It's beginning to look like April in Angel Stadium, where the home team picked the wrong time to reprise its role as the Big Engine That Couldn't.
A once-prolific offense is no longer pressuring opponents early, leaving starting pitchers with no margin for error. There have been costly errors, some questionable baserunning and a noticeable lack of clutch hits, all hallmarks of an Angels club that was a dismal 8-15 in that first month of the season.
The Oakland Athletics took advantage again Wednesday night with a 4-1 victory, their third in a crucial four-game series that concludes Thursday and their 21st win in 26 games.
The Angels, with their $159-million payroll, star-studded roster and World Series expectations, trail the A's, with their $54-million payroll, no-name roster and no expectations, by 51/2 games in the American League wild-card race.
They trail Baltimore and New York by 31/2 games for the second wild-card spot with 19 games left, their hopes of ending their two-year playoff drought fading.
Ervin Santana gave up only two runs — one earned — and four hits in six innings, but the Angels couldn't solve A.J. Griffin, the third rookie starter to beat them in the series.
Griffin gave up six hits in eight scoreless innings, struck out six and didn't walk anyone to improve to 6-0 and lower his earned-run average to 1.94.

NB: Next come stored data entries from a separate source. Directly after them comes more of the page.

Lemma ALPHABET_MAP_alphabetChar (v : Z) :
  0 <= v < 2 ^ 5 -> ALPHABET_MAP (alphabetChar v) = Some v.
Proof.
  intros Hv. pose proof (wordOk_all v Hv) as H. unfold wordOk in H.
  apply andb_true_iff in H. destruct H as [H _].
  apply andb_true_iff in H. destruct H as [H _].
  destruct (ALPHABET_MAP (alphabetChar v)) as [v'|]; [|discriminate H].
  f_equal. now apply Z.eqb_eq.
Qed.

Lemma lowerChar_alphabetChar (v : Z) :
  0 <= v < 2 ^ 5 -> lowerChar (alphabetChar v) = alphabetChar v.
Proof.
  intros Hv. pose proof (wordOk_all v Hv) as H. unfold wordOk in H.
  apply andb_true_iff in H. destruct H as [H _].
  apply andb_true_iff in H. destruct H as [_ H].
  now apply Ascii.eqb_eq.
Qed.

Lemma alphabetChar_not_separator (v : Z) :
  0 <= v < 2 ^ 5 -> Ascii.eqb (alphabetChar v) "1" = false.
Proof.
  intros Hv. pose proof (wordOk_all v Hv) as H. unfold wordOk in H.
  apply andb_true_iff in H. destruct H as [_ H].
  now apply negb_true_iff.
Qed.

Lemma digits_checksumWords (m : Z) : digits 5 (checksumWords m).
Proof.
  unfold checksumWords. apply Forall_forall. intros x Hin.
  apply in_map_iff in Hin. destruct Hin as (i & <- & _).
  change 31 with (Z.ones 5). rewrite Z.land_ones by lia.
  apply Z.mod_pos_bound. lia.
Qed.

Lemma encodeWord_fold (words : list Z) (chk : Z) (out : list ascii) :
  digits 5 words ->
  fold_left encodeWord words (Ok (chk, out))
  = Ok (fold_left absorb words chk, out ++ map alphabetChar words).
Proof.
  intros Hw. revert chk out.
  induction Hw as [|x words Hx Hw IH]; intros chk out.
  - cbn. now rewrite app_nil_r.
  - cbn [fold_left map]. unfold encodeWord at 2. cbn [bind].
    rewrite Z.shiftr_div_pow2, Z.div_small by lia.
    cbn [Z.eqb negb]. rewrite IH, <- app_assoc. reflexivity.
Qed.

Lemma lastIndexOf_absent (c : ascii) (l : list ascii) (i : nat) (found : option nat) :
  forallb (fun x => negb (Ascii.eqb x c)) l = true ->
  lastIndexOf c l i found = found.
Proof.
  revert i found. induction l as [|x l IH]; intros i found Hl; [reflexivity|].
  cbn in Hl. apply andb_true_iff in Hl. destruct Hl as [Hx Hl].
  cbn [lastIndexOf]. apply negb_true_iff in Hx. rewrite Hx. now apply IH.
Qed.

Lemma lastIndexOf_separator (c : ascii) (l1 l2 : list ascii) (i : nat) (found : option nat) :
  forallb (fun x => negb (Ascii.eqb x c)) l1 = true ->
  forallb (fun x => negb (Ascii.eqb x c)) l2 = true ->
  lastIndexOf c (l1 ++ c :: l2) i found = Some (i + length l1)%nat.
Proof.
  revert i found. induction l1 as [|x l1 IH]; intros i found H1 H2.
  - cbn [app lastIndexOf length]. rewrite Ascii.eqb_refl, Nat.add_0_r.
    now apply lastIndexOf_absent.
  - cbn in H1. apply andb_true_iff in H1. destruct H1 as [Hx H1].
    cbn [app lastIndexOf length]. rewrite IH by assumption. f_equal. lia.
Qed.

Lemma readWords_checksum (ws : list Z) (chk : Z) (acc : list Z) :
  digits 5 ws -> length ws = 6%nat ->
  readWords (map alphabetChar ws) chk acc = Ok (fold_left absorb ws chk, acc).
Proof.
  intros Hws Hlen.
  destruct ws as [|v0 [|v1 [|v2 [|v3 [|v4 [|v5 [|]]]]]]]; try discriminate Hlen.
  repeat match goal with
         | H : digits _ (_ :: _) |- _ => inversion H; subst; clear H
         | H : Forall _ (_ :: _) |- _ => inversion H; subst; clear H
         end.
  cbn [map].
  do 6 (cbn [readWords length Nat.ltb Nat.leb];
        rewrite ALPHABET_MAP_alphabetChar by assumption).
  cbn [readWords fold_left]. unfold absorb. reflexivity.
Qed.

Lemma readWords_spec (ws cs : list Z) (chk : Z) (acc : list Z) :
  digits 5 ws -> digits 5 cs -> length cs = 6%nat ->
  readWords (map alphabetChar (ws ++ cs)) chk acc
  = Ok (fold_left absorb (ws ++ cs) chk, acc ++ ws).
Proof.
  intros Hws Hcs Hlen. revert chk acc.
  induction Hws as [|x ws Hx Hws IH]; intros chk acc.
  - cbn [app]. rewrite app_nil_r. now apply readWords_checksum.
  - cbn [app map readWords fold_left].
    rewrite ALPHABET_MAP_alphabetChar by assumption.
    replace (length (map alphabetChar (ws ++ cs)) <? 6)%nat with false.
    + rewrite IH, <- app_assoc. reflexivity.
    + symmetry. apply Nat.ltb_ge. rewrite length_map, length_app. lia.
Qed.

Lemma map_fixed {A : Type} (f : A -> A) (eqb : A -> A -> bool) (l : list A) :
  (forall x y, eqb x y = true -> x = y) ->
  forallb (fun x => eqb (f x) x) l = true -> map f l = l.
Proof.
  intros Heqb. induction l as [|x l IH]; intros Hl; [reflexivity|].
  cbn in Hl. apply andb_true_iff in Hl. destruct Hl as [Hx Hl].
  cbn [map]. now rewrite (Heqb _ _ Hx), IH.
Qed.

Lemma length_list_ascii (s : string) :
  length (list_ascii_of_string s) = String.length s.
Proof. induction s as [|c s IH]; cbn; [reflexivity | now rewrite IH]. Qed.

Lemma prefixOk_spec (prefix : list ascii) :
  prefixOk prefix = true ->
  (0 < length prefix)%nat /\
  map lowerChar prefix = prefix /\
  forallb (fun c => negb (Ascii.eqb c "1")) prefix = true /\
  exists chk, prefixChk prefix = Ok chk.
Proof.
  unfold prefixOk. intros H.
  apply andb_true_iff in H. destruct H as [H Hchk].
  apply andb_true_iff in H. destruct H as [H Hsep].
  apply andb_true_iff in H. destruct H as [Hlen Hlow].
  repeat split.
  - apply negb_true_iff, Nat.eqb_neq in Hlen. lia.
  - apply (map_fixed lowerChar Ascii.eqb); [|assumption].
    intros x y Hxy. now apply Ascii.eqb_eq.
  - assumption.
  - destruct (prefixChk prefix) as [chk|]; [now exists chk | discriminate Hchk].
Qed.

(** The characters that [encode] writes after the prefix. *)
Lemma words_chars (ws : list Z) :
  digits 5 ws ->
  map lowerChar (map alphabetChar ws) = map alphabetChar ws /\
  forallb (fun c => negb (Ascii.eqb c "1")) (map alphabetChar ws) = true.
Proof.
  induction 1 as [|x ws Hx Hws [IH1 IH2]]; [now split|].
  cbn [map forallb]. rewrite lowerChar_alphabetChar, IH1 by assumption.
  rewrite alphabetChar_not_separator, IH2 by assumption. now split.
Qed.

(** [decode] reads back what [encode] writes. *)
Lemma decode_encoded (pc : list ascii) (chk : Z) (words cs : list Z) :
  prefixOk pc = true -> prefixChk pc = Ok chk ->
  digits 5 words -> digits 5 cs -> length cs = 6%nat ->
  (length pc + 7 + length words <= 90)%nat ->
  fold_left absorb (words ++ cs) chk = 1 ->
  decode (string_of_list_ascii (pc ++ "1"%char :: map alphabetChar (words ++ cs)))
  = Ok (string_of_list_ascii pc, words).
Proof.
  intros Hok Hchk Hwords Hcs Hlen Hlimit Hsum.
  destruct (prefixOk_spec pc Hok) as (Hpos & Hlow & Hsep & _).
  assert (Hall : digits 5 (words ++ cs)) by (apply Forall_app; now split).
  destruct (words_chars (words ++ cs) Hall) as [Hlow' Hsep'].
  set (ws := map alphabetChar (words ++ cs)) in *.
  assert (Hlenws : length ws = (length words + 6)%nat)
    by (unfold ws; rewrite length_map, length_app; lia).
  unfold decode. rewrite list_ascii_of_string_of_list_ascii.
  assert (HlenE : length (pc ++ "1"%char :: ws) = (length pc + 1 + length ws)%nat)
    by (rewrite length_app; cbn [length]; lia).
  replace (length (pc ++ "1"%char :: ws) <? 8)%nat with false
    by (symmetry; apply Nat.ltb_ge; lia).
  replace (90 <? length (pc ++ "1"%char :: ws))%nat with false
    by (symmetry; apply Nat.ltb_ge; lia).
  assert (HlowE : map lowerChar (pc ++ "1"%char :: ws) = pc ++ "1"%char :: ws)
    by (rewrite map_app; cbn [map]; rewrite Hlow, Hlow'; reflexivity).
  rewrite HlowE, String.eqb_refl. cbn [negb andb].
  rewrite lastIndexOf_separator by assumption. cbn [Nat.add].
  destruct (length pc) as [|n] eqn:Hn; [lia|].
  assert (Hfirst : firstn (S n) (pc ++ "1"%char :: ws) = pc).
  { rewrite <- Hn, firstn_app, Nat.sub_diag, firstn_0, firstn_all. apply app_nil_r. }
  assert (Hskip : skipn (S (S n)) (pc ++ "1"%char :: ws) = ws).
  { rewrite skipn_app, Hn. replace (S (S n) - S n)%nat with 1%nat by lia.
    rewrite skipn_all2 by lia. reflexivity. }
  rewrite Hfirst, Hskip.
  replace (length ws <? 6)%nat with false by (symmetry; apply Nat.ltb_ge; lia).
  rewrite Hchk. cbn [bind]. unfold ws.
  rewrite (readWords_spec words cs chk []) by assumption. cbn [bind app].
  rewrite Hsum. reflexivity.
Qed.

(** [encode] succeeds within the length limit, and [decode] inverts it. *)
Theorem decode_encode (prefix : string) (words : list Z) :
  prefixOk (list_ascii_of_string prefix) = true ->
  digits 5 words ->
  (String.length prefix + 7 + length words <= 90)%nat ->
  exists s, encode prefix words = Ok s /\ decode s = Ok (prefix, words).
Proof.
  intros Hok Hwords Hlimit.
  destruct (prefixOk_spec _ Hok) as (_ & Hlow & _ & chk & Hchk).
  unfold encode.
  replace (90 <? Z.of_nat (String.length prefix) + 7 + Z.of_nat (length words))
    with false by (symmetry; apply Z.ltb_ge; lia).
  rewrite Hlow, Hchk. cbn [bind].
  rewrite encodeWord_fold by assumption. cbn [bind].
  set (cs := checksumWords _).
  eexists. split; [reflexivity|].
  rewrite <- !app_assoc. cbn [app]. rewrite <- map_app.
  rewrite (decode_encoded _ chk words cs); try assumption.
  - now rewrite string_of_list_ascii_of_string.
  - apply digits_checksumWords.
  - reflexivity.
  - now rewrite length_list_ascii.
  - apply checksum_valid.
Qed.

(** [Bech32.decode] inverts [Bech32.encode] on every byte array that fits
    the length limit. *)
Theorem Bech32_decode_encode (prefix : string) (data : bytes) :
  prefixOk (list_ascii_of_string prefix) = true ->
  (Z.of_nat (String.length prefix) + 7
   + (8 * Z.of_nat (length data) + 4) / 5 <= 90) ->
  exists s,
    Bech32_encode prefix data = Ok s /\ Bech32_decode s = Ok (prefix, data).
Proof.
  intros Hok Hlimit.
  destruct (Bip173Facts.fromWords_toWords data) as (words & Hto & Hfrom & Hdig & Hlen).
  destruct (decode_encode prefix words Hok Hdig) as (s & Henc & Hdec); [lia|].
  exists s. unfold Bip173.Bech32_encode, Bip173.Bech32_decode.
  rewrite Hto. cbn [bind]. split; [assumption|].
  rewrite Hdec. cbn [bind]. now rewrite Hfrom.
Qed.

End Bip173Roundtrip.

(** ** Properties of the codec *)

Section Claims.

Context {base64 : Base64} {bech32 : Bech32}.

(** The two slices the decoder takes of the data. *)
Local Abbreviation aminoPrefix data := (slice data 0 (Some pubkeyAminoPrefixLength)).
Local Abbreviation rest data := (slice data pubkeyAminoPrefixLength None).

(** The codec round trip, given that the imported codecs are lossless at
    the input: base64 decoding of the value gives [k], [Bech32.encode]
    returns a string [s], and [Bech32.decode] of [s] gives back the prefix
    and the data. *)
Lemma roundtrip_lossless (k : bytes) (p s : string) :
  length k = 33%nat ->
  In p validPubkeyPrefixes ->
  fromBase64 (toBase64 k) = Ok k ->
  Bech32_encode p (pubkeyAminoPrefixSecp256k1 ++ k) = Ok s ->
  Bech32_decode s = Ok (p, pubkeyAminoPrefixSecp256k1 ++ k) ->
  (let* bech := encodeBech32Pubkey {| type := secp256k1; value := toBase64 k |} p in
   decodeBech32Pubkey bech)
  = Ok {| type := secp256k1; value := toBase64 k |}.
Proof.
  intros Hlen Hp H64 Henc Hdec.
  unfold encodeBech32Pubkey. cbn [type value bind]. rewrite H64. cbn [bind].
  rewrite Henc. cbn [bind].
  now apply (decode_tagged_secp256k1 _ _ _ Hdec Hp k).
Qed.

(** C4. A bech32 string whose prefix is not cosmospub, cosmosvalconspub or
    cosmosvaloperpub is rejected with the message that lists these three,
    whatever its data is. *)
Theorem invalid_prefix_rejected (bech prefix : string) (data : bytes) :
  Bech32_decode bech = Ok (prefix, data) ->
  ~ In prefix ["cosmospub"; "cosmosvalconspub"; "cosmosvaloperpub"] ->
  decodeBech32Pubkey bech =
  Throw "Invalid bech32 prefix. Must be one of cosmospub, cosmosvalconspub, cosmosvaloperpub.".
Proof. intros Hdec Hnot. exact (decode_invalid_prefix _ _ _ Hdec Hnot). Qed.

The Angels avoided their first shutout since Aug. 16 when Albert Pujols led off the ninth inning with his 30th home run, to left field, against Sean Doolittle.
Pujols became the first major league player to hit 30 home runs in his first 12 seasons, and his 475th home run tied him with Stan Musial and Willie Stargell for 28th all-time.
But in three games against the A's, the Angels, who since June 1 lead the majors in batting, on-base percentage, runs and slugging, scored a total of three runs in the first six innings.
Oakland's first-inning run Wednesday night was unearned, as Josh Reddick doubled to right field with two outs and scored when shortstop Erick Aybar tried to backhand a Yoenis Cespedes grounder and the ball kicked off his glove for an error.
The Angels ran themselves out of a potential rally in the third inning when Chris Iannetta reached on a one-out infield single and was thrown out trying to advance on Mike Trout's single to center fielder Coco Crisp, who made a one-hop throw to third base.
Then came the dreaded first-and-third, one-out situation in the fourth, as Kendrys Morales reached on an infield single and took third on Howie Kendrick's single.
But in what seemed like a repeat of Tuesday night, when the Angels twice failed to capitalize with runners on first and third and no outs, Aybar popped out to second, and Vernon Wells flied to left to end the inning.
Crisp made a spectacular diving catch in the right-center field gap to rob Iannetta of a double in the fifth.
Cespedes led off the sixth with a home run for a 2-0 lead, the AL-high 35th home run served up by Santana, and the A's scored twice in the eighth against Jason Isringhausen.